Wednesday: Infosession at Michigan, and it is one tough room. Not tough like hostile, but just 40 or 50 unresponsive engineering students staring at us blankly, spread out over a huge classroom. The HR people go first, riffing on Y! in general, then my partner A. and I talk about web search. We have silly trivia questions and swag giveaways, which work a bit in breaking the ice. A’s and my questions are aggressively geeky (how many trailing zeroes in 100 factorial? – someone gets it about two minutes in). Finally the crowd loosens up, and we have good conversation about the search competition, the Valley, etc.
Then in the evening, a victory for the Treo + Yahoo! Local! A. and our two HR friends are looking for somewhere to eat, having had no time to hit the hotel and change out of our Y! T-shirts. I know the town, but from so long ago that all the restaurants are different. So we hit a random bar, and I ask Y! Local for a French restaurant nearby. Score! A good time had by all.
Thursday: Due to scheduling weirdness, this is an off day (i.e. work from the hotel). Also, coincidentally my Dad’s birthday. So I bring my good friend and colleague A. over to my parents’ for dinner. Now, you know how weird it can be when people you know from different parts of your life meet? You want them to like each other, but how sometimes it just doesn’t work out? Well …. it wasn’t like that at all! Everyone got on famously.

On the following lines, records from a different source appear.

(* ===== verification/ReaderParse.v ===== *)
(** What the synchronous xz reader accepts and delivers: the grammar of a file
    as a relation on the bytes consumed and the bytes produced, and the proof
    that [Read] walks along it. *)

From S2P Require Import Prelude Bufpipe Lines Errs Liblzma SmallLzma Lib XzConst World LibIndex Stream StreamPump XzReader.

(** Documented behaviour of the decoder of an index: it produces no output, and
    when it reports the end of the index, the variable it was given points to
    the index it decoded. *)
Class IndexDecoderSpec (L : Liblzma) : Prop := {
  index_decoder_silent m0 l lim c0 act i o c m :
    lzma_index_decoder m0 l lim = (OK, c0) -> codes act c0 m0 i o c m -> o = [];
  index_decoder_done m0 l lim c0 act c m :
    lzma_index_decoder m0 l lim = (OK, c0) -> last_call act c0 m0 (Some streamEnd) c m ->
    exists a ix, cm_ixptr m !! l = Some (Some a) /\ cm_index m !! a = Some ix;
}.

Section parse.
Context {BP : Bufpipe} {BI : BufpipeIo BP} {L : Liblzma} {E : Errs} {R : Type} {IR : IoReader R}.
Context {BS : BufpipeSpec BP} {BIS : BufpipeIoSpec BP BI} {LS : LiblzmaSpec L} {ES : ErrsSpec E} {RS : IoReaderSpec R}.

(** * The grammar *)

(** Where a parse stands: before a file, before a header, between the blocks of
    a stream with these flags, inside a block (with the decoder and the memory),
    before the index, before the footer, and in the padding. *)
Inductive phase : Type :=
| PInit
| PHeader
| PBlock (fl : StreamFlags)
| PData (fl : StreamFlags) (c : lzma_coder) (m : cmem_t)
| PIndex (fl : StreamFlags)
| PFooter (fl : StreamFlags)
| PPadding.

(** [parsed i o ph]: the bytes [i] are the beginning of an xz file up to the
    phase [ph], and [o] are the bytes of its blocks so far. A decoded part may be
    seen with bytes that follow it ([buf]); only its own size is consumed. *)
Inductive parsed : list Z -> list Z -> phase -> Prop :=
| parsed_init : parsed [] [] PInit
| parsed_header i o ph buf fl :
    parsed i o ph -> ph = PInit \/ ph = PHeader ->
    STREAM_HEADER_SIZE <= zlen buf -> lzma_stream_header_decode NewStreamFlags buf = (OK, fl) ->
    parsed (i ++ take (Z.to_nat STREAM_HEADER_SIZE) buf) o (PBlock fl)
| parsed_block i o fl val buf size b m l c :
    parsed i o (PBlock fl) -> val <> 0 -> head buf = Some val ->
    HeaderSizeDecode val (NewBlock (GetCheck fl)) = (Ret (size, None), b) ->
    size <= zlen buf -> cm_block m !! l = Some (block (Block_HeaderDecode buf b).2) ->
    (Block_HeaderDecode buf b).1 = Ret None -> lzma_block_decoder m l = (OK, c) ->
    parsed (i ++ take (Z.to_nat size) buf) o (PData fl c m)
| parsed_data i o fl c m cin cout c' m' :
    parsed i o (PData fl c m) -> codes RUN c m cin cout c' m' ->
    parsed (i ++ cin) (o ++ cout) (PData fl c' m')
| parsed_block_end i o fl c m cin cout c' m' :
    parsed i o (PData fl c m) -> codes RUN c m cin cout c' m' -> last_call RUN c m (Some streamEnd) c' m' ->
    parsed (i ++ cin) (o ++ cout) (PBlock fl)
| parsed_blocks_end i o fl : parsed i o (PBlock fl) -> parsed i o (PIndex fl)
| parsed_index i o fl m0 l c0 cin c m a ix :
    parsed i o (PIndex fl) -> lzma_index_decoder m0 l (uint64 maxMemory) = (OK, c0) ->
    codes FINISH c0 m0 cin [] c m -> last_call FINISH c0 m0 (Some streamEnd) c m ->
    cm_ixptr m !! l = Some (Some a) -> cm_index m !! a = Some ix ->
    parsed (i ++ cin) o (PFooter (SetBackwardSize (int64 (lzma_index_size ix)) fl).2)
| parsed_footer i o fl buf fl' :
    parsed i o (PFooter fl) -> STREAM_FOOTER_SIZE <= zlen buf ->
    lzma_stream_footer_decode NewStreamFlags buf = (OK, fl') -> Compare fl' fl = None ->
    parsed (i ++ take (Z.to_nat STREAM_FOOTER_SIZE) buf) o PPadding
| parsed_padding i o : parsed i o PPadding -> parsed (i ++ padZeros) o PPadding
| parsed_next i o : parsed i o PPadding -> parsed i o PHeader.

(** * The buffers of the reader *)

Record rings (r : Reader R) (a b : loc) : Prop := {
  rg_rd : r_rdBuf r = Some a;
  rg_wr : r_wrBuf r = Some b;
  rg_ne : a <> b;
  rg_a : ring_at (r_world r) (Some a);
  rg_b : ring_at (r_world r) (Some b);
  rg_open : r_closed r = false;
  rg_sync : (r_maxWorkers r =? WorkersSync) = true;
}.

Definition adata (r : Reader R) (a : loc) : list Z := pipe_data (r_world r) (Some a).

(** What a step leaves alone: the memory, the Go side of the blocks and the
    output buffer; the input buffer got the bytes [bs] from the reader. *)
Record read_on (r r' : Reader R) (a b : loc) (bs : list Z) : Prop := {
  ro_self : r' = set_rd_world (r_rd r') (r_world r') r;
  ro_reads : reads (r_rd r) bs (r_rd r');
  ro_mem : mem (r_world r') = mem (r_world r);
  ro_go : blk_go (r_world r') = blk_go (r_world r);
  ro_rings : rings r' a b;
  ro_out : adata r' b = adata r b;
}.

Lemma slices_data w o p lo hi e :
  pipe_at w o = Some p -> pipe_ReadSlices w o = (lo, hi, e) -> pipe_data w o = lo ++ hi.
Proof. unfold pipe_ReadSlices, pipe_data, bp_Data. intros -> ->. done. Qed.

Lemma set_rd_world_id (r : Reader R) : set_rd_world (r_rd r) (r_world r) r = r.
Proof. by destruct r. Qed.

Lemma read_from_run (r : Reader R) a b :
  rings r a b -> exists n err r' bs, read_from r = (Ret (n, err), r') /\ read_on r r' a b bs /\
    adata r' a = adata r a ++ bs /\ err <> Some EOF.
Proof.
  intros [H1 H2 H3 H4 H5 H6 H7]. destruct (H4 a eq_refl) as (p & Hp & Hm). unfold read_from. rewrite H1. cbn [pipe_at]. rewrite Hp.
  destruct (bp_ReadFrom p (r_rd r)) as [[n err] [p' rd']] eqn:Er.
  destruct (ring_read_from p (r_rd r) n err p' rd' Hm Er) as (bs & Hr & _ & Hd & Hm' & _ & He).
  do 4 eexists. split; [reflexivity|]. split; [|split; [|exact He]].
  - split; cbn; try done.
    + split; cbn; try done.
      * intros l [= <-]. exists p'. cbn. by rewrite lookup_alter_eq, Hp.
      * intros l [= <-]. destruct (H5 b eq_refl) as (q & Hq & Hmq). exists q. cbn. by rewrite lookup_alter_ne.
    + apply (pipe_data_other (r_world r) (Some a) (Some b) (fun _ => p')). intros l [= <-]. congruence.
  - unfold adata. cbn. unfold pipe_data. cbn. rewrite lookup_alter_eq, Hp. cbn. exact Hd.
Qed.

Lemma read_on_refl (r : Reader R) a b : rings r a b -> read_on r r a b [].
Proof. intros H. split; try done; [by rewrite set_rd_world_id|constructor]. Qed.

Lemma read_on_trans (r1 r2 r3 : Reader R) a b x y : read_on r1 r2 a b x -> read_on r2 r3 a b y -> read_on r1 r3 a b (x ++ y).
Proof.
  intros [A1 A2 A3 A4 A5 A6] [B1 B2 B3 B4 B5 B6]. split; try congruence.
  - rewrite B1, A1. done.
  - by eapply reads_trans.
Qed.

Lemma read_mark_run (r : Reader R) a b n :
  rings r a b -> 0 <= n <= zlen (adata r a) ->
  exists r', read_mark n r = (Ret tt, r') /\ read_on r r' a b [] /\ adata r' a = drop (Z.to_nat n) (adata r a).
Proof.
  intros [H1 H2 H3 H4 H5 H6 H7] Hn. eexists. split; [reflexivity|]. split.
  - assert (Hk : forall k, ring_at (r_world r) k -> ring_at (pipe_ReadMark (r_rdBuf r) n (r_world r)) k).
    { intros k Hk. apply pipe_upd_ring; [intros; apply readmark_mode|done]. }
    split; [done|constructor|by apply pipe_upd_mem|by destruct (r_rdBuf r)| |].
    + split; cbn; try done; by apply Hk.
    + unfold adata. cbn. rewrite H1. apply pipe_data_other. intros l [= <-]. congruence.
  - unfold adata. cbn. rewrite H1. by apply pipe_read_data.
Qed.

Friday: A. and I haven’t beaten the jet lag yet — still sleeping until 9PST/12EST, and this is the day that we pay for it. First interview at 8:30 AM (5:30 PST). My first one is 25 minutes late, and walks in saying “Sorry, man, 8:30 comes really early y’know?”. Tell me about it. But the asymmetry does help — I’m sorry, but interviewing 8 people in succession is just easier than being interviewed by 8 people… All in all a good crew of smart young people – A. opines that the quality is better than previous day-long visits to Stanford and Berkeley.

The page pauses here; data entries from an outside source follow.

(* ===== verification/ExactLzma.v ===== *)
(** A second implementation of the interface [Liblzma], on which files can be
    read back whatever their bytes are: the library of [SmallLzma] with coders of
    blocks of its own. Its decoders undo its encoders, and its decoder of a block
    reads the uncompressed chunks of LZMA2. *)

From S2P Require Import Prelude Bufpipe Pool Lines Errs Liblzma SmallLzma Lib XzConst Literal World LibIndex Stream StreamPump PipePump.
From S2P Require Import Ioutil PipeClose Writer WriterBlock WriterSync WriterNew WriterSession WriterTotal AsyncWriter AsyncInv AsyncThms XzReader ReaderParse FileParse.

Module Exact.

Abbreviation mem := Small.mem.

(** The coders of [Small], and those of a block. *)
Inductive kind : Type :=
| Old (k : Small.kind)
| Enc (b : loc) (pending : list Z) (nin nout : Z) (ended : bool)
| Dec (b : loc) (ended : bool).
Record coder : Type := Coder { kind_of : kind; stuck : bool }.

(** * The format of a block

    A byte is coded by 3 and itself, the end by 4. What begins otherwise is a
    stream of uncompressed chunks, padded to a multiple of four, and the check. *)
Definition pack (bs : list Z) : list Z := concat (map (fun b => [3; b]) bs).

Fixpoint unpack (bs : list Z) : option (list Z * Z) :=
  match bs with
  | 4 :: _ => Some ([], 1)
  | 3 :: b :: bs => match unpack bs with Some (d, k) => Some (b :: d, k + 2) | None => None end
  | _ => None
  end.

Definition unliteral (check : Z) (bs : list Z) : option (list Z * Z) :=
  match lzma2_literals (S (length bs)) bs with
  | Some (d, rest) =>
      let k := Small.round4 (zlen bs - zlen rest) + Small.check_size check in
      if k <=? zlen bs then Some (d, k) else None
  | None => None
  end.

(** What the body of a block holds, and how long it is. *)
Definition decode (check : Z) (bs : list Z) : option (list Z * Z) :=
  match bs with
  | 3 :: _ | 4 :: _ => unpack bs
  | _ => unliteral check bs
  end.

Definition check_at (m : mem) (b : loc) : Z := match cm_block m !! b with Some x => b_check x | None => 0 end.

Definition step (c : kind) (m : mem) (act : Z) (inp : list Z) (n : Z) : Z * kind * mem * Z * list Z :=
  match c with
  | Old k => let '(ret, k', m', taken, out) := Small.step k m act inp n in (ret, Old k', m', taken, out)
  | Enc b pend nin nout ended =>
      if ended then (1, c, m, 0, []) else
      let all := pend ++ pack inp ++ (if act =? 3 then [4] else []) in
      let out := take (Z.to_nat n) all in
      let rest := drop (Z.to_nat n) all in
      let nin := nin + zlen inp in let nout := nout + zlen out in
      if act =? 3 then
        if decide (rest = []) then (1, Enc b [] nin nout true, Small.set_sizes m b nout nin, zlen inp, out)
        else (if decide (out = []) then 10 else 0, Enc b (take (length rest - 1) rest) nin nout false, m, zlen inp, out)
      else (if decide (inp = [] /\ out = []) then 10 else 0, Enc b rest nin nout false, m, zlen inp, out)
  | Dec b ended =>
      if ended then (1, c, m, 0, []) else
      match decode (check_at m b) inp with
      | Some (d, k) => if zlen d <=? n then (1, Dec b true, Small.set_sizes m b k (zlen d), k, d) else (10, c, m, 0, [])
      | None => (10, c, m, 0, [])
      end
  end.

Definition code (c : coder) (m : mem) (act : Z) (inp : list Z) (n : Z) : code_result coder mem :=
  let '(ret, c', m', k, out) := step (kind_of c) m act inp n in
  CodeResult (if (ret =? 10) && negb (stuck c) then 0 else ret)
    (Coder c' (ret =? 10)) m' (Z.max 0 (Z.min k (zlen inp))) (take (Z.to_nat n) out).

Definition old (c : Small.coder) : coder := Coder (Old (Small.kind_of c)) (Small.stuck c).
Definition cell (c : coder) : option loc := match kind_of c with Old (Small.CIndexDec l _ _) => Some l | _ => None end.

#[export] Instance liblzma : Liblzma :=
  Small.library coder old code (fun l => Coder (Enc l [] 0 0 false) false) (fun l => Coder (Dec l false) false) cell.

(** * The laws of the interface *)

(** What a step does to the memory. *)
Lemma exact_step_mem c m act inp n :
  let m' := cr_mem (code c m act inp n) in
  (cm_index m' = cm_index m /\ cm_ixptr m' = cm_ixptr m /\
     (cm_block m' = cm_block m \/ exists a x y, m' = Small.set_sizes m a x y)) \/
  (exists l i, cell c = Some l /\ m' = Small.new_index m l i).
Proof.
  destruct c as [[[] | |] ?]; cbn; unfold code; cbn; repeat case_match; simplify_eq/=; auto;
    unfold cell; cbn; eauto 10.
Qed.

Lemma step_cell c m act inp n : cell (cr_coder (code c m act inp n)) = cell c.
Proof. destruct c as [[[] | |] ?]; cbn; unfold code; cbn; repeat case_match; simplify_eq/=; done. Qed.

Lemma exact_step_idle c m act inp n ret c' m' k out :
  step c m act inp n = (ret, c', m', k, out) -> 0 <= n -> ret = 0 ->
  0 < Z.max 0 (Z.min k (zlen inp)) \/ take (Z.to_nat n) out <> [].
Proof.
  intros H Hn ->. destruct c as [q|b pend nin nout ended|b ended]; cbn [step] in H.
  - destruct (Small.step q m act inp n) as [[[[ret q'] m1] k1] out1] eqn:Es. injection H as -> <- <- <- <-.
    by eapply Small.step_idle.
  - assert (Hinp : inp <> [] -> 0 < Z.max 0 (Z.min (zlen inp) (zlen inp)))
      by (destruct inp; [done|rewrite zlen_cons; pose proof (zlen_nonneg inp); lia]).
    destruct ended; [done|]. set (all := pend ++ _) in *.
    assert (Htt : take (Z.to_nat n) (take (Z.to_nat n) all) = take (Z.to_nat n) all) by (rewrite take_take; f_equal; lia).
    destruct (act =? 3); [case_decide; [done|]|]; case_decide as Hd; try done; injection H as <- <- <- <-; rewrite Htt.
    + by right.
    + destruct (decide (inp = [])) as [->|Hne]; [|left; by apply Hinp]. right. intros Hz. by apply Hd.
  - by repeat case_match.
Qed.

Lemma code_idle_exact c m act inp n :
  let r := code c m act inp n in
  0 <= n -> cr_ret r = 0 ->
  0 < cr_consumed r \/ cr_out r <> [] \/ (stuck c = false /\ stuck (cr_coder r) = true).
Proof.
  intros r Hn. unfold r, code. destruct (step (kind_of c) m act inp n) as [[[[ret c'] m'] k] out] eqn:Es. cbn.
  destruct (Z.eqb_spec ret 10) as [->|Hne]; cbn; [destruct (stuck c) eqn:Ec; [done|auto]|].
  intros ->. destruct (exact_step_idle _ _ _ _ _ _ _ _ _ _ Es Hn eq_refl); auto.
Qed.

Lemma new_index_fresh (m : mem) a x : cm_index m !! a = Some x -> fresh (dom (cm_index m)) <> a.
Proof. intros H <-. assert (Hn : fresh (dom (cm_index m)) ∉ dom (cm_index m)) by apply is_fresh. by apply not_elem_of_dom in Hn; rewrite H in Hn. Qed.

(defun f (x) (if (= x 1) x (* x (f (1- x)))))
(let ((str (princ-to-string (f 100)))) (1- (- (length str) (position-if-not (lambda (ch) (char= ch #\0)) str :from-end t))))
Worked almost the first time. Easier than actually *thinking*. On the other hand, the first time I saw fact(100), I remember wondering why where all those zeros came from. Appropriately for this post, the test answer is ‘coldly.’

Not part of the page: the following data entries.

(* ===== verification/FileRuns.v ===== *)
(** A file of the writer, and what the reader makes of it, on the library of
    [ExactLzma]; and the instance of the theorem of [FileParse]. *)

From S2P Require Import Prelude Bufpipe Pool Lines Errs Liblzma SmallLzma Lib XzConst Literal World LibIndex Stream StreamPump StreamRuns PipePump.
From S2P Require Import Ioutil PipeClose Writer WriterBlock WriterSync WriterNew WriterSession WriterTotal WriterRuns AsyncWriter AsyncInv AsyncThms AsyncRuns.
From S2P Require Import XzReader ReaderParse ReaderSession ReaderRuns FileParse ExactLzma.

Module FileRun.
Import Mem.
#[local] Existing Instance Exact.liblzma.
#[local] Existing Instance Exact.liblzma_spec.
#[local] Existing Instance Exact.liblzma_idle.
#[local] Existing Instance Exact.liblzma_decodes.
#[local] Existing Instance Plain.bufpipe.
#[local] Existing Instance Plain.bufpipe_spec.
#[local] Existing Instance PlainFrom.bufpipe_io.
#[local] Existing Instance PlainClose.bufpipe_close.
#[local] Existing Instance PlainClose.bufpipe_close_spec.
#[local] Existing Instance PlainErrs.errs.
#[local] Existing Instance PlainErrs.errs_spec.
#[local] Existing Instance PlainIo.ioutil.
#[local] Existing Instance PlainIo.ioutil_spec.

(** Any bytes, also those that mark the end in the format of this library. *)
Definition datas : list (list Z) := [[4; 200; 255]; [0]].

Lemma file_demo :
  WriterRun.made (NewWriterCustom 6 CheckSHA256 0 WorkersSync (WriterRun.sink, empty_world))
    (fun w => WriterRun.succeeded (session 60 datas w)) = true.
Proof. vm_compute. reflexivity. Qed.

(** The reader itself gives back what was written. *)
Lemma file_demo_read :
  match NewWriterCustom 6 CheckSHA256 0 WorkersSync (WriterRun.sink, empty_world) with
  | (Ret (Some w, None), _) =>
      match NewReaderCustom (Rd (out (w_wr (session 60 datas w).2))) 0 WorkersSync empty_world with
      | (Ret (Some r, None), _) => (read_all 60 [3; 3] r).1
      | _ => NoFuel
      end
  | _ => NoFuel
  end = Ret (concat datas, Some EOF).
Proof. vm_compute. reflexivity. Qed.


End FileRun.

So what was the answer? 🙂 And what’s the _explanation_? (Though I’ll admit that’s the way I like to do math too. (The test answer is “return”.))
Here’s the general function that gives you the number of zeros ending fact(n):
(defun nz (x)
(loop for i from 1
while (<= (expt 5 i) x)
sum (floor x (expt 5 i))))
In other words, how many 5s, 25s, 125s, … appear in the factorial products. These ‘pair up’ (as it were) with the 2s, 4s, 8s. … to produce the zero ending numbers (eg 2*5, 12*15, …, 4*25).
nz(100) = 24
It is interesting to do it the ‘hard’ way (as in my previous comment) and the ‘easy’ way (as in this comment). Calculating nz(5^6) takes about 8 seconds the hard way (for calulating the 58,746 digit f(5^6), and essentially no time for the easy way.